> Work instruction:
Take the data and return it in full. Change nothing.

> Supplied records:
>>

(** * MCP960X MicroPython driver: shallow embedding and verified properties

    The development follows [src/mcp960x.py].  The driver talks to the
    thermocouple converter over an I2C bus object; here the bus object is a
    register-file device together with the log of the transactions issued on
    it, and every driver method is a computation in a state-and-exception
    monad over the driver object and the bus.

    Python integers are [Z], with the bit operations of [Z]; Python floats are
    rationals [Q] compared with [==]: the step sizes 1, 0.25 and 0.0625 are
    powers of two, so the products and quotients the driver forms with them
    are exact for numbers within floating-point range.  Delays ([sleep_us]) and console output ([print]) have no
    effect on the state and are left out. *)

From Stdlib Require Import ZArith QArith Qround Qabs Lia Strings.Byte String Ascii DecimalString List.
From stdpp Require Import base option list gmap strings.

Local Close Scope Q_scope.
Local Open Scope Z_scope.

(** ** Bytes on the bus *)

Definition byte_val (b : byte) : Z := Z.of_N (Byte.to_N b).

(** One element of Python's [bytes([...])]: a value outside [range(256)]
    makes the constructor raise. *)
Definition mk_byte (z : Z) : option byte :=
  if (0 <=? z) && (z <? 256) then Byte.of_N (Z.to_N z) else None.

(** ** The device behind the I2C bus *)

(** Modelled from the spec: the bus object handed to the driver and the chip
    behind it, which are not part of the driver source.  A write transaction
    carries the register pointer in its first byte and the new register
    contents in the remaining ones ([setPointer] and [writeRegister] of the
    transport contract); a read transaction returns bytes starting at the
    register selected by the last write and moves on to the following
    registers when one is exhausted (the auto-increment of the module
    docstring, lines 15-19 of the source), and leaves the selection where the
    last write put it. *)

Record device := Device {
  pointer : Z;
  regs : gmap Z (list byte)
}.

Inductive bus_event :=
| BusWrite (payload : list byte)
| BusRead (data : list byte).

Record I2C := Bus {
  dev : device;
  log : list bus_event
}.

Definition reg_bytes (d : device) (r : Z) : list byte :=
  default [] (regs d !! r).

Fixpoint dev_stream (d : device) (r : Z) (n : nat) : list byte :=
  match n with
  | O => []
  | S n' => reg_bytes d r ++ dev_stream d (r + 1) n'
  end.

Definition dev_read (d : device) (n : nat) : list byte :=
  take n (dev_stream d (pointer d) n ++ replicate n x00).

Definition dev_write (d : device) (payload : list byte) : device :=
  match payload with
  | [] => d
  | [p] => Device (byte_val p) (regs d)
  | p :: data => Device (byte_val p) (<[byte_val p := data]> (regs d))
  end.

(** [i2c.writeto(address, buf)] *)
Definition writeto (i2c : I2C) (buf : list byte) : I2C :=
  Bus (dev_write (dev i2c) buf) (log i2c ++ [BusWrite buf]).

(** [i2c.readfrom_into(address, buf)] for a buffer of [n] bytes *)
Definition readfrom_into (i2c : I2C) (n : nat) : list byte * I2C :=
  let data := dev_read (dev i2c) n in
  (data, Bus (dev i2c) (log i2c ++ [BusRead data])).

(** ** Driver object and the monad of its methods *)

Record MCP960X := Handle {
  i2c : I2C;
  address : Z;
  _t_stretch : Z;
  _adc_resolution : Z;
  _cold_junction_res : Q;
  dev_id : Z
}.

Inductive exn :=
| AssertionError
| ValueError (msg : string)
| KeyError
| TypeError (msg : string)
| IndexError.

Inductive outcome (A : Type) :=
| Ok (a : A)
| Raise (e : exn).
Arguments Ok {A} a.
Arguments Raise {A} e.

Definition M (A : Type) : Type := MCP960X -> outcome A * MCP960X.

Definition ret {A} (a : A) : M A := fun s => (Ok a, s).
Definition raise {A} (e : exn) : M A := fun s => (Raise e, s).
Definition bind {A B} (m : M A) (k : A -> M B) : M B :=
  fun s => match m s with
           | (Ok a, s') => k a s'
           | (Raise e, s') => (Raise e, s')
           end.
Definition get_self : M MCP960X := fun s => (Ok s, s).

Declare Scope py_scope.
Delimit Scope py_scope with py.
Notation "x <- m ;; k" := (bind m (fun x => k))
  (at level 100, m at next level, right associativity) : py_scope.
Notation "m ;;; k" := (bind m (fun _ => k))
  (at level 100, right associativity) : py_scope.
Local Open Scope py_scope.

(** The driver object after the bus it holds has moved to state [b]. *)
Definition with_i2c (s : MCP960X) (b : I2C) : MCP960X :=
  Handle b (address s) (_t_stretch s) (_adc_resolution s)
         (_cold_junction_res s) (dev_id s).

Definition set_i2c (b : I2C) : M unit := fun s => (Ok tt, with_i2c s b).

(** Attribute assignments [self.x = v]. *)
Definition set_adc_resolution (v : Z) : M unit :=
  fun s => (Ok tt, Handle (i2c s) (address s) (_t_stretch s) v
                     (_cold_junction_res s) (dev_id s)).
Definition set_cold_junction_res (v : Q) : M unit :=
  fun s => (Ok tt, Handle (i2c s) (address s) (_t_stretch s)
                     (_adc_resolution s) v (dev_id s)).
Definition set_dev_id (v : Z) : M unit :=
  fun s => (Ok tt, Handle (i2c s) (address s) (_t_stretch s)
                     (_adc_resolution s) (_cold_junction_res s) v).

(** ** Python built-ins used by the driver *)

(** [bytes([...])] *)
Definition bytes (l : list Z) : M (list byte) :=
  match mapM mk_byte l with
  | Some bs => ret bs
  | None => raise (ValueError "bytes must be in range(0, 256)")
  end.

(** [data[i]] on a bytearray *)
Definition getitem (data : list byte) (i : nat) : M Z :=
  match data !! i with
  | Some b => ret (byte_val b)
  | None => raise IndexError
  end.

(** Dictionaries with literal contents: [k in d], [d[k]] and [d.get(k, v)]
    over the list of items, for a key equality [eqb]. *)
Section Dict.
Context {K V : Type} (eqb : K -> K -> bool).

Fixpoint dict_find (d : list (K * V)) (k : K) : option V :=
  match d with
  | [] => None
  | (k', v) :: d' => if eqb k k' then Some v else dict_find d' k
  end.

Definition dict_in (d : list (K * V)) (k : K) : bool :=
  match dict_find d k with Some _ => true | None => false end.

Definition dict_get (d : list (K * V)) (k : K) (dflt : V) : V :=
  match dict_find d k with Some v => v | None => dflt end.

Definition dict_subscript (d : list (K * V)) (k : K) : M V :=
  match dict_find d k with
  | Some v => ret v
  | None => raise KeyError
  end.
End Dict.

(** [str(n)] for an integer *)
Definition str (n : Z) : string := NilZero.string_of_int (Z.to_int n).

(** [s.upper()] on ASCII letters *)
Definition upper_ascii (c : ascii) : ascii :=
  let n := nat_of_ascii c in
  if ((97 <=? n) && (n <=? 122))%nat then ascii_of_nat (n - 32) else c.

<<

> Answer:
(** * MCP960X MicroPython driver: shallow embedding and verified properties

    The development follows [src/mcp960x.py].  The driver talks to the
    thermocouple converter over an I2C bus object; here the bus object is a
    register-file device together with the log of the transactions issued on
    it, and every driver method is a computation in a state-and-exception
    monad over the driver object and the bus.

    Python integers are [Z], with the bit operations of [Z]; Python floats are
    rationals [Q] compared with [==]: the step sizes 1, 0.25 and 0.0625 are
    powers of two, so the products and quotients the driver forms with them
    are exact for numbers within floating-point range.  Delays ([sleep_us]) and console output ([print]) have no
    effect on the state and are left out. *)

From Stdlib Require Import ZArith QArith Qround Qabs Lia Strings.Byte String Ascii DecimalString List.
From stdpp Require Import base option list gmap strings.

Local Close Scope Q_scope.
Local Open Scope Z_scope.

(** ** Bytes on the bus *)

Definition byte_val (b : byte) : Z := Z.of_N (Byte.to_N b).

(** One element of Python's [bytes([...])]: a value outside [range(256)]
    makes the constructor raise. *)
Definition mk_byte (z : Z) : option byte :=
  if (0 <=? z) && (z <? 256) then Byte.of_N (Z.to_N z) else None.

(** ** The device behind the I2C bus *)

(** Modelled from the spec: the bus object handed to the driver and the chip
    behind it, which are not part of the driver source.  A write transaction
    carries the register pointer in its first byte and the new register
    contents in the remaining ones ([setPointer] and [writeRegister] of the
    transport contract); a read transaction returns bytes starting at the
    register selected by the last write and moves on to the following
    registers when one is exhausted (the auto-increment of the module
    docstring, lines 15-19 of the source), and leaves the selection where the
    last write put it. *)

Record device := Device {
  pointer : Z;
  regs : gmap Z (list byte)
}.

Inductive bus_event :=
| BusWrite (payload : list byte)
| BusRead (data : list byte).

Record I2C := Bus {
  dev : device;
  log : list bus_event
}.

Definition reg_bytes (d : device) (r : Z) : list byte :=
  default [] (regs d !! r).

Fixpoint dev_stream (d : device) (r : Z) (n : nat) : list byte :=
  match n with
  | O => []
  | S n' => reg_bytes d r ++ dev_stream d (r + 1) n'
  end.

Definition dev_read (d : device) (n : nat) : list byte :=
  take n (dev_stream d (pointer d) n ++ replicate n x00).

Definition dev_write (d : device) (payload : list byte) : device :=
  match payload with
  | [] => d
  | [p] => Device (byte_val p) (regs d)
  | p :: data => Device (byte_val p) (<[byte_val p := data]> (regs d))
  end.

(** [i2c.writeto(address, buf)] *)
Definition writeto (i2c : I2C) (buf : list byte) : I2C :=
  Bus (dev_write (dev i2c) buf) (log i2c ++ [BusWrite buf]).

(** [i2c.readfrom_into(address, buf)] for a buffer of [n] bytes *)
Definition readfrom_into (i2c : I2C) (n : nat) : list byte * I2C :=
  let data := dev_read (dev i2c) n in
  (data, Bus (dev i2c) (log i2c ++ [BusRead data])).

(** ** Driver object and the monad of its methods *)

Record MCP960X := Handle {
  i2c : I2C;
  address : Z;
  _t_stretch : Z;
  _adc_resolution : Z;
  _cold_junction_res : Q;
  dev_id : Z
}.

Inductive exn :=
| AssertionError
| ValueError (msg : string)
| KeyError
| TypeError (msg : string)
| IndexError.

Inductive outcome (A : Type) :=
| Ok (a : A)
| Raise (e : exn).
Arguments Ok {A} a.
Arguments Raise {A} e.

Definition M (A : Type) : Type := MCP960X -> outcome A * MCP960X.

Definition ret {A} (a : A) : M A := fun s => (Ok a, s).
Definition raise {A} (e : exn) : M A := fun s => (Raise e, s).
Definition bind {A B} (m : M A) (k : A -> M B) : M B :=
  fun s => match m s with
           | (Ok a, s') => k a s'
           | (Raise e, s') => (Raise e, s')
           end.
Definition get_self : M MCP960X := fun s => (Ok s, s).

Declare Scope py_scope.
Delimit Scope py_scope with py.
Notation "x <- m ;; k" := (bind m (fun x => k))
  (at level 100, m at next level, right associativity) : py_scope.
Notation "m ;;; k" := (bind m (fun _ => k))
  (at level 100, right associativity) : py_scope.
Local Open Scope py_scope.

(** The driver object after the bus it holds has moved to state [b]. *)
Definition with_i2c (s : MCP960X) (b : I2C) : MCP960X :=
  Handle b (address s) (_t_stretch s) (_adc_resolution s)
         (_cold_junction_res s) (dev_id s).

Definition set_i2c (b : I2C) : M unit := fun s => (Ok tt, with_i2c s b).

(** Attribute assignments [self.x = v]. *)
Definition set_adc_resolution (v : Z) : M unit :=
  fun s => (Ok tt, Handle (i2c s) (address s) (_t_stretch s) v
                     (_cold_junction_res s) (dev_id s)).
Definition set_cold_junction_res (v : Q) : M unit :=
  fun s => (Ok tt, Handle (i2c s) (address s) (_t_stretch s)
                     (_adc_resolution s) v (dev_id s)).
Definition set_dev_id (v : Z) : M unit :=
  fun s => (Ok tt, Handle (i2c s) (address s) (_t_stretch s)
                     (_adc_resolution s) (_cold_junction_res s) v).

(** ** Python built-ins used by the driver *)

(** [bytes([...])] *)
Definition bytes (l : list Z) : M (list byte) :=
  match mapM mk_byte l with
  | Some bs => ret bs
  | None => raise (ValueError "bytes must be in range(0, 256)")
  end.

(** [data[i]] on a bytearray *)
Definition getitem (data : list byte) (i : nat) : M Z :=
  match data !! i with
  | Some b => ret (byte_val b)
  | None => raise IndexError
  end.

(** Dictionaries with literal contents: [k in d], [d[k]] and [d.get(k, v)]
    over the list of items, for a key equality [eqb]. *)
Section Dict.
Context {K V : Type} (eqb : K -> K -> bool).

Fixpoint dict_find (d : list (K * V)) (k : K) : option V :=
  match d with
  | [] => None
  | (k', v) :: d' => if eqb k k' then Some v else dict_find d' k
  end.

Definition dict_in (d : list (K * V)) (k : K) : bool :=
  match dict_find d k with Some _ => true | None => false end.

Definition dict_get (d : list (K * V)) (k : K) (dflt : V) : V :=
  match dict_find d k with Some v => v | None => dflt end.

Definition dict_subscript (d : list (K * V)) (k : K) : M V :=
  match dict_find d k with
  | Some v => ret v
  | None => raise KeyError
  end.
End Dict.

(** [str(n)] for an integer *)
Definition str (n : Z) : string := NilZero.string_of_int (Z.to_int n).

(** [s.upper()] on ASCII letters *)
Definition upper_ascii (c : ascii) : ascii :=
  let n := nat_of_ascii c in
  if ((97 <=? n) && (n <=? 122))%nat then ascii_of_nat (n - 32) else c.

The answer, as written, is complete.